Après avoir donné une description aussi complète que possible des mouvements inconscients déterminés par des idées conscientes, nous ne chercherons pas à analyser le phénomène au moyen d’un nouveau schéma. Nous ignorons complètement le détail du phénomène, son mécanisme intime, physiologique. Mais ce qui est certain, c’est qu’il y a là un entrecroisement, un concours, une collaboration des faits de conscience avec les faits d’inconscience ; les deux centres d’action coordonnent leur effort pour aboutir à un résultat commun : le conscient détermine l’idée à exprimer ; l’inconscient détermine le mode d’expression.

Tel est l’élément nouveau que l’observation des hystériques apporte à l’étude des mouvements inconscients, étude qui a été très bien faite par M. Richet et M. Gley.

3o — Nous arrivons à la troisième question que nous nous sommes posée.
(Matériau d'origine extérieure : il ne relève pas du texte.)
(** How references, and the types of the Kubernetes libraries, are represented. *)
Class Refs := {
  ptr : Type -> Type;
  arr : Type -> Type;
  mp : Type;
  objectMeta : Type;
  listMeta : Type;
  time : Type;
  condition : Type;
}.

Section types.
Context {R : Refs}.

Record TypeMeta := { tm_Kind : string; tm_APIVersion : string }.

(** [api.VMConfig] and [api.SandboxNetworkConfig]; the other types of
    [internal/api] a spec contains have no references. *)
Record VMConfig := {
  v_Image : string;
  v_MemoryMB : Z;
  v_VCPUs : Z;
  v_Workdir : string;
  v_Shell : string;
  v_Hostname : string;
  v_User : string;
  v_MaxDurationSec : Z;
  v_IdleTimeoutSec : Z;
  v_Rlimits : arr VMRlimit;
  v_Scripts : arr VMScript;
  v_SeccompString : string;
  v_CloneNewTime : bool;
}.

Record SandboxNetworkConfig := {
  n_Enabled : ptr bool;
  n_AllowInternetAccess : bool;
  n_Macvlan : ptr ApiMacvlanConfig;
  n_UsePasta : bool;
}.

Record SandboxSpec := {
  s_SandboxID : string;
  s_TTLSeconds : Z;
  s_Env : mp;
  s_AllowedBinaries : arr string;
  s_VM : ptr VMConfig;
  s_Network : ptr SandboxNetworkConfig;
  s_Volumes : arr VolumeMount;
  s_Patches : arr SandboxPatch;
  s_SetupScript : string;
  s_TeardownScript : string;
  s_ScriptEnv : mp;
}.

Record SessionStatus := {
  t_Phase : string;
  t_ControllerPool : string;
  t_ControllerPod : string;
  t_ControllerAddress : string;
  t_Port : Z;
  t_CreatedAt : ptr time;
  t_ExpiresAt : ptr time;
  t_LastExecAt : ptr time;
  t_TerminatedAt : ptr time;
  t_Message : string;
}.

Record ControllerPoolSpec := {
  p_MaxSandboxes : Z;
  p_MaxReplicas : Z;
  p_MinReplicas : Z;
  p_Image : string;
  p_PreinstalledBinaries : arr string;
}.

Record ControllerPoolStatus := {
  q_ReadyReplicas : Z;
  q_ActiveSandboxCount : Z;
  q_LastScaleTime : ptr time;
  q_Conditions : arr condition;
}.

(** The three kinds of object: [Spec] and [Status] under their metadata. *)
Record Sandbox := { sbx_TypeMeta : TypeMeta; sbx_ObjectMeta : objectMeta; sbx_Spec : SandboxSpec }.

Record Session := {
  sess_TypeMeta : TypeMeta;
  sess_ObjectMeta : objectMeta;
  sess_Spec : SessionSpec;
  sess_Status : SessionStatus;
}.

Record ControllerPool := {
  cpl_TypeMeta : TypeMeta;
  cpl_ObjectMeta : objectMeta;
  cpl_Spec : ControllerPoolSpec;
  cpl_Status : ControllerPoolStatus;
}.

(** A list object: [SandboxList], [SessionList], [ControllerPoolList]. *)
Record ListOf (A : Type) := { li_TypeMeta : TypeMeta; li_ListMeta : listMeta; li_Items : arr A }.

Definition SandboxList : Type := ListOf Sandbox.

Definition SessionList : Type := ListOf Session.

Definition ControllerPoolList : Type := ListOf ControllerPool.

End types.

Arguments li_TypeMeta {R A} _.
Arguments li_ListMeta {R A} _.
Arguments li_Items {R A} _.

(** ** The heap of objects *)

(** The Kubernetes types: in memory, with the blocks they refer to, and as
    values. *)
Class ExtTypes := {
  ObjectMeta_m : Type; ObjectMeta_v : Type;
  ListMeta_m : Type; ListMeta_v : Type;
  Time_m : Type; Time_v : Type;
  Condition_m : Type; Condition_v : Type;
  ext_block : Type;
}.

Section memory.
Context {E : ExtTypes}.

Definition in_heap : Refs := {|
  ptr _ := pointer; arr _ := option slice; mp := pointer; objectMeta := ObjectMeta_m;
  listMeta := ListMeta_m; time := Time_m; condition := Condition_m |}.

Definition as_value : Refs := {|
  ptr := option; arr A := option (list A); mp := option (gmap string string); objectMeta := ObjectMeta_v;
  listMeta := ListMeta_v; time := Time_v; condition := Condition_v |}.
(* ===== verification/ApiCodec.v ===== *)
(** * The JSON of the API

    The struct tags of [internal/api/types.go], of the requests and results in
    [internal/controller/client.go], and of the controller's own request and
    response types in [cmd/boxy-controller/server.go], which are declared apart
    from the client's.  Each type's codec is its fields, in order, with their
    names and whether [omitempty] drops their zero value. *)
From S2P Require Import Prelude GoStrings GoMux GoJson GoCodec ApiTypes.
Open Scope boxy_scope.

(** Fields by the type of their value: [tag] has a plain tag, [tag_omit] one with
    [omitempty]. *)
Definition tag {B T} {C : Codec B} (name : string) (F : Fields T) : Fields (B * T) := field C name false F.
Definition tag_omit {B T} {C : Codec B} (name : string) (F : Fields T) : Fields (B * T) := field C name true F.

#[export] Instance tag_laws {B T} {C : Codec B} {L : CodecLaws C} {name : string} {F : Fields T} {LF : FieldsLaws F} :
  FieldsLaws (tag name F) := field_laws.
#[export] Instance tag_omit_laws {B T} {C : Codec B} {L : CodecLaws C} {name : string} {F : Fields T} {LF : FieldsLaws F} :
  FieldsLaws (tag_omit name F) := field_laws.

(** A tuple is the fields of a record built from it. *)
Ltac tuple_iso :=
  let t := fresh "t" in intros t;
  repeat match type of t with (_ * _)%type => destruct t as [? t] end; destruct t; reflexivity.
Ltac struct_tac := eapply struct_laws; [tuple_iso|reflexivity].

(** ** [internal/api/types.go] *)

Module Api.

#[export] Instance VMRlimit_codec : Codec VMRlimit :=
  struct_codec
    (tag (B := string) "resource" (tag (C := uint64_codec) "soft" (tag (C := uint64_codec) "hard" no_fields)))
    (fun r => (rl_Resource r, (rl_Soft r, (rl_Hard r, tt))))
    (fun '(a, (b, (c, _))) => {| rl_Resource := a; rl_Soft := b; rl_Hard := c |}).

#[export] Instance VMScript_codec : Codec VMScript :=
  struct_codec (tag (B := string) "name" (tag (B := string) "content" no_fields))
    (fun r => (vs_Name r, (vs_Content r, tt)))
    (fun '(a, (b, _)) => {| vs_Name := a; vs_Content := b |}).

#[export] Instance VMConfig_codec : Codec VMConfig :=
  struct_codec
    (tag_omit (B := string) "image" (tag_omit (B := Z) "memoryMb" (tag_omit (B := Z) "vcpus" (tag_omit (B := string) "workdir"
    (tag_omit (B := string) "shell" (tag_omit (B := string) "hostname" (tag_omit (B := string) "user"
    (tag_omit (B := Z) "maxDurationSec" (tag_omit (B := Z) "idleTimeoutSec" (tag_omit (B := list VMRlimit) "rlimits"
    (tag_omit (B := list VMScript) "scripts" (tag_omit (B := string) "seccompString" (tag_omit (B := bool) "cloneNewTime"
    no_fields)))))))))))))
    (fun v => (vm_Image v, (vm_MemoryMB v, (vm_VCPUs v, (vm_Workdir v, (vm_Shell v, (vm_Hostname v, (vm_User v,
      (vm_MaxDurationSec v, (vm_IdleTimeoutSec v, (vm_Rlimits v, (vm_Scripts v, (vm_SeccompString v,
      (vm_CloneNewTime v, tt))))))))))))))
    (fun '(a, (b, (c, (d, (e, (f, (g, (h, (i, (j, (k, (l, (m, _))))))))))))) =>
      {| vm_Image := a; vm_MemoryMB := b; vm_VCPUs := c; vm_Workdir := d; vm_Shell := e; vm_Hostname := f;
         vm_User := g; vm_MaxDurationSec := h; vm_IdleTimeoutSec := i; vm_Rlimits := j; vm_Scripts := k;
         vm_SeccompString := l; vm_CloneNewTime := m |}).

#[export] Instance MacvlanConfig_codec : Codec ApiMacvlanConfig :=
  struct_codec
    (tag (B := string) "interface" (tag_omit (B := string) "ip" (tag_omit (B := string) "netmask"
    (tag_omit (B := string) "gateway" (tag_omit (B := string) "mac" no_fields)))))
    (fun r => (mv_Interface r, (mv_IP r, (mv_Netmask r, (mv_Gateway r, (mv_MAC r, tt))))))
    (fun '(a, (b, (c, (d, (e, _))))) =>
      {| mv_Interface := a; mv_IP := b; mv_Netmask := c; mv_Gateway := d; mv_MAC := e |}).

#[export] Instance SandboxNetworkConfig_codec : Codec SandboxNetworkConfig :=
  struct_codec
    (tag_omit (B := option bool) "enabled" (tag_omit (B := bool) "allowInternetAccess"
    (tag_omit (B := option ApiMacvlanConfig) "macvlan" (tag_omit (B := bool) "usePasta" no_fields))))
    (fun r => (nw_Enabled r, (nw_AllowInternetAccess r, (nw_Macvlan r, (nw_UsePasta r, tt)))))
    (fun '(a, (b, (c, (d, _)))) =>
      {| nw_Enabled := a; nw_AllowInternetAccess := b; nw_Macvlan := c; nw_UsePasta := d |}).
Lemma drain_step_inv (maxBytes : Z) (reads : list (stream * string)) (st : drainState)
    (s : stream) (data : string) :
  drain_inv maxBytes reads st -> drain_inv maxBytes (reads ++ [(s, data)]) (drain_step maxBytes st (s, data)).
Proof.
  intros [Htot Hpay Htr Hcnt Hsplit Hout Herr Hpre]. unfold drain_step.
  pose proof (drain_account_spec maxBytes _ _ data _ _ Htot Hpay Htr) as Hacc.
  destruct (drain_account _ _ _ _) as [[[toSend emit] total'] trunc'].
  destruct Hacc as (-> & Hpay' & Htr' & Hemit & rest & Hdata & Hrest).
  assert (0 < maxBytes -> ds_totalRead st + slen toSend <= maxBytes) as Hfit.
  { intros Hm. rewrite Htot, <- slen_app, Hpay', (proj2 (Z.ltb_lt _ _) Hm), slen_take. lia. }
  pose proof (slen_nonneg (event_data "stdout" (ds_events st))) as Ho.
  pose proof (slen_nonneg (event_data "stderr" (ds_events st))) as He.
  constructor; cbn [ds_totalRead ds_truncated ds_stdoutBuf ds_stderrBuf ds_events].
  - by rewrite map_app, str_concat_app, slen_app, sent_events_payload, Htot.
  - rewrite !map_app, !str_concat_app, sent_events_payload. cbn [map snd str_concat foldr].
    by rewrite str_app_nil_r.
  - done.
  - rewrite count_events_app, Hcnt, sent_events_notices, Hemit.
    destruct trunc' eqn:E1, (ds_truncated st) eqn:E2; try done.
    pose proof (slen_nonneg toSend). symmetry in Htr, Htr'. bool_hyps.
    rewrite (proj2 (Z.ltb_lt 0 maxBytes)) in Htr' by lia. simpl in Htr'. bool_hyps. lia.
  - rewrite !event_data_app, !slen_app, (sent_events_data s Stdout), (sent_events_data s Stderr).
    rewrite Hsplit. destruct s; simpl; change (slen "") with 0; lia.
  - rewrite event_data_app, (sent_events_data s Stdout), Hout, sent_write_buf; [done|lia].
  - rewrite event_data_app, (sent_events_data s Stderr), Herr, sent_write_buf; [done|lia].
  - intros s'. rewrite stream_data_app, event_data_app, sent_events_data.
    assert (stream_data s' [(s, data)] = if bool_decide (s = s') then data else "") as ->.
    { unfold stream_data. destruct s, s'; simpl; by rewrite ?str_app_nil_r. }
    destruct (Hpre s') as (rest' & -> & Hrest'). destruct (ds_truncated st) eqn:E.
    + symmetry in Htr. bool_hyps. assert (toSend = "") as -> by (apply slen_zero; lia).
      assert (trunc' = true) as ->.
      { rewrite Htr'. rewrite (proj2 (Z.ltb_lt 0 maxBytes)) by lia. simpl.
        apply Z.leb_le. change (slen "") with 0. lia. }
      exists (rest' +:+ if bool_decide (s = s') then data else "").
      split; [|done]. by destruct (bool_decide _); rewrite !str_app_assoc.
    + rewrite Hrest', str_app_nil_r by done. exists (if bool_decide (s = s') then rest else "").
      destruct (bool_decide _); rewrite ?str_app_nil_r; [|done]. by rewrite Hdata, str_app_assoc.
Qed.

Lemma drain_ok (maxBytes : Z) (reads : list (stream * string)) :
  drain_inv maxBytes reads (drain maxBytes reads).
Proof.
  unfold drain. induction reads as [|[s data] reads IH] using rev_ind.
  - constructor; try done; simpl.
    + destruct (0 <? maxBytes); [|done]. by destruct (Z.to_nat maxBytes).
    + destruct (0 <? maxBytes) eqn:E; [|done]. simpl. bool_hyps. symmetry. apply Z.leb_gt. lia.
    + intros s. by exists "".
  - rewrite fold_left_app. by apply drain_step_inv.
Qed.

Lemma io_Copy_exact (maxBytes : Z) (chunks : list string) :
  let '(lw, short) := io_Copy (new_writer maxBytes) chunks in
  lw_buf lw = (if 0 <? maxBytes then str_take (Z.to_nat maxBytes) (str_concat chunks)
               else str_concat chunks) /\
  (short = true <->
   0 < maxBytes /\ exists pre c post, chunks = pre ++ c :: post /\
     slen (str_concat pre) < maxBytes < slen (str_concat pre +:+ c)).
Proof.
  destruct (0 <? maxBytes) eqn:Hm; bool_hyps.
  - assert (lw_limit (new_writer maxBytes) = maxBytes) as Hl
      by (unfold new_writer; by rewrite (proj2 (Z.ltb_lt _ _) Hm)).
    destruct (io_Copy_take chunks (new_writer maxBytes) "") as [_ Hb];
      [by rewrite Hl|simpl; by destruct (Z.to_nat _)|].
    pose proof (io_Copy_short chunks (new_writer maxBytes)) as Hs. rewrite Hl in Hb, Hs.
    destruct (io_Copy _ _) as [lw short]. simpl in *. split; [done|].
    rewrite Hs by (change (slen "") with 0; lia). tauto.
  - rewrite io_Copy_unlimited by (unfold new_writer; by rewrite (proj2 (Z.ltb_ge _ _) Hm)).
    simpl. split; [done|]. split; [done|]. lia.
Qed.

(** ** Properties *)

(** Capturing output through [io.Copy] into a [limitWriter] keeps exactly
    the longest prefix of the command's output that fits [maxBytes] (all of it
    when no limit is set), however the output is cut into chunks; the copy ends
    with [io.ErrShortWrite] exactly when some single chunk crosses the limit,
    never when the output fits or stops at the limit between two chunks. *)
Theorem captured_output_exact (maxBytes : Z) (chunks : list string) :
  let '(lw, short) := io_Copy (new_writer maxBytes) chunks in
  lw_buf lw = (if 0 <? maxBytes then str_take (Z.to_nat maxBytes) (str_concat chunks)
               else str_concat chunks) /\
  (short = true <->
   0 < maxBytes /\ exists pre c post, chunks = pre ++ c :: post /\
     slen (str_concat pre) < maxBytes < slen (str_concat pre +:+ c)).
Proof. apply io_Copy_exact. Qed.

Definition buildExecResponse (runErr : option RunErr) (deadlineExceeded : bool) (timeoutSecs : Z)
    (stdout stderr : string) : ExecResponseBody + Err :=
  match runErr with
  | Some (ExitError code) =>
      inl {| ex_ExitCode := code; ex_Stdout := stdout; ex_Stderr := stderr;
             ex_TimedOut := (0 <? timeoutSecs) && (code =? 137) |}
  | Some (RunOther e) =>
      if deadlineExceeded
      then inl {| ex_ExitCode := -1; ex_Stdout := ""; ex_Stderr := "execution timed out"; ex_TimedOut := true |}
      else inr (errInternal (MLit "nsjail error: " (MErr e MNil)))
  | None => inl {| ex_ExitCode := 0; ex_Stdout := stdout; ex_Stderr := stderr; ex_TimedOut := false |}
  end.

(** ** Specification vocabulary *)

(** Lexically, [child] is [parent] or lies below it. *)
Definition path_within (child parent : string) : Prop :=
  Clean child = Clean parent \/
  (rooted child = rooted parent /\ exists rest, clean_elems child = clean_elems parent ++ rest).

Definition occurs (sub s : string) : Prop := exists a b, s = a +:+ sub +:+ b.

(** A decimal numeral of value zero. *)
Definition zero_numeral (s : string) : Prop := s <> "" /\ str_forall (is_byte 48) s = true.

Definition vm_ok (cfg : AdapterConfig) (vm : VMConfig) : Prop :=
  (vm_Image vm = "" \/ isUnderPath (vm_Image vm) (Dir (ac_DefaultRootfs cfg)) = true /\ ~ occurs ".." (vm_Image vm)) /\
  vm_User vm <> "root" /\ ~ zero_numeral (vm_User vm) /\
  (vm_Workdir vm = "" \/ (exists p, vm_Workdir vm = "/" +:+ p) /\ ~ occurs ".." (vm_Workdir vm)) /\
  str_forall hostname_char (vm_Hostname vm) = true.

Definition volume_ok (cfg : AdapterConfig) (vol : VolumeMount) : Prop :=
  vol_Type vol = "tmpfs" \/
  (vol_HostPath vol <> "" /\ isUnderPath (vol_HostPath vol) (ac_SandboxRoot cfg) = true /\
   ~ occurs ".." (vol_HostPath vol)).

Definition create_request_ok (cfg : AdapterConfig) (req : SandboxCreateBody) : Prop :=
  (forall vm, cb_VM req = Some vm -> vm_ok cfg vm) /\
  Forall (fun bin => bin <> "" /\ ~ occurs "/" bin /\ ~ occurs ".." bin) (cb_AllowedBinaries req) /\
  Forall (fun kv => ~ occurs "=" kv.1) (cb_ScriptEnv req) /\
  Forall (volume_ok cfg) (cb_Volumes req).
(** A plain exec runs one command, or fails before running any; a response
    with exit code 0 carries the captured standard output of that command. *)
Lemma execWithStdin_cmds cfg id command args env t stdin l :
  wp cmd_env (execWithStdin cfg id command args env t false stdin) l (fun r l' =>
    (l' = l /\ exists e, r = inr e) \/
    exists c o, l' = l ++ [(c, o)] /\ cmd_Stdin c = stdin /\
      (exists file rc, cmd_Args c = ["--config"; file; "--"; rc] ++ args) /\
      forall resp, r = inl resp -> ex_ExitCode resp = 0 ->
        ex_Stdout resp = (capture (ac_MaxOutputBytes cfg) o).1.1).
Proof.
  unfold execWithStdin, execWithStdin_on, with_nsjail. cbn [wp bind perform].
  intros ? ? ->. intros found ? ->. intros ? ? ->.
  destruct found as [sb|]; [|simpl; eauto]. simpl.
  eapply wp_bind_spec; [apply (wp_only _ _ _ _ (resolve_stat _ _) resolve_inert_cmd)|].
  intros rc ? ->. cbn [wp bind perform]. intros [file|err] ? ->; [|simpl; eauto].
  cbn [wp bind perform]. intros [err|] ? ->; cbn [wp bind perform]; [intros ? ? -> ? ? ->; simpl; eauto|].
  intros ? ? ->. intros o ? ->. destruct (capture _ o) as [[out err] re] eqn:Hc.
  set (c := {| cmd_Path := _ |}).
  assert (exists file rc, cmd_Args c = ["--config"; file; "--"; rc] ++ args) as Hargs by eauto.
  destruct re as [[code|e]|]; cbn [exec_response wp bind perform].
  - intros ? ? ->. right. exists c, o. split_and!; [done..|]. rewrite Hc. by intros resp [= <-].
  - intros d ? ->. intros ? ? ->. right. exists c, o. split_and!; [done..|]. rewrite Hc.
    intros resp Hr. simpl in Hr. by destruct d; simplify_eq/=.
  - intros ? ? ->. right. exists c, o. split_and!; [done..|]. rewrite Hc. by intros resp [= <-].
Qed.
Nous allons chercher à déterminer dans quelle mesure les mouvements inconscients sont sous la dépendance de la volonté du sujet.

Trois expériences principales peuvent être faites.

1o On imprime au membre anesthésique des mouvements passifs, puis au moment où ces mouvements sont sur le point de se reproduire, on invite le sujet à regarder son membre et à le raidir pour mettre obstacle à ces mouvements inconscients de répétition. Malgré le soin qu’on a de soumettre les divers sujets exactement à la même épreuve, on constate qu’ils n’exercent pas tous le même pouvoir sur les mouvements de répétition. Amélie Clet… et Louise St-A… arrivent à immobiliser complètement leur membre, tandis que Léonie Lav… et Marie Hab… assistent impuissantes au mouvement de ce membre, qu’elles ne sont pas capable de réduire au repos.

2o On place un dynamomètre dans la main anesthésique, et on recommande au sujet, qui a vu placer l’instrument dans sa main, de ne pas serrer avant un signal ; puis, on lui dissimule la vue de sa main par un écran. Chez Amélie Clet… et Louise St-Am…, malgré l’excitation produite par le contact du dynamomètre dans la paume de la main, il ne se produit aucun effort de pression ; la volonté du sujet empêche la production de l’effort de pression, qui se serait manifestée si on n’avait pas averti le sujet. Au contraire, chez Léonie Lav… et chez Marie Hab… la pression du dynamomètre précède le signal.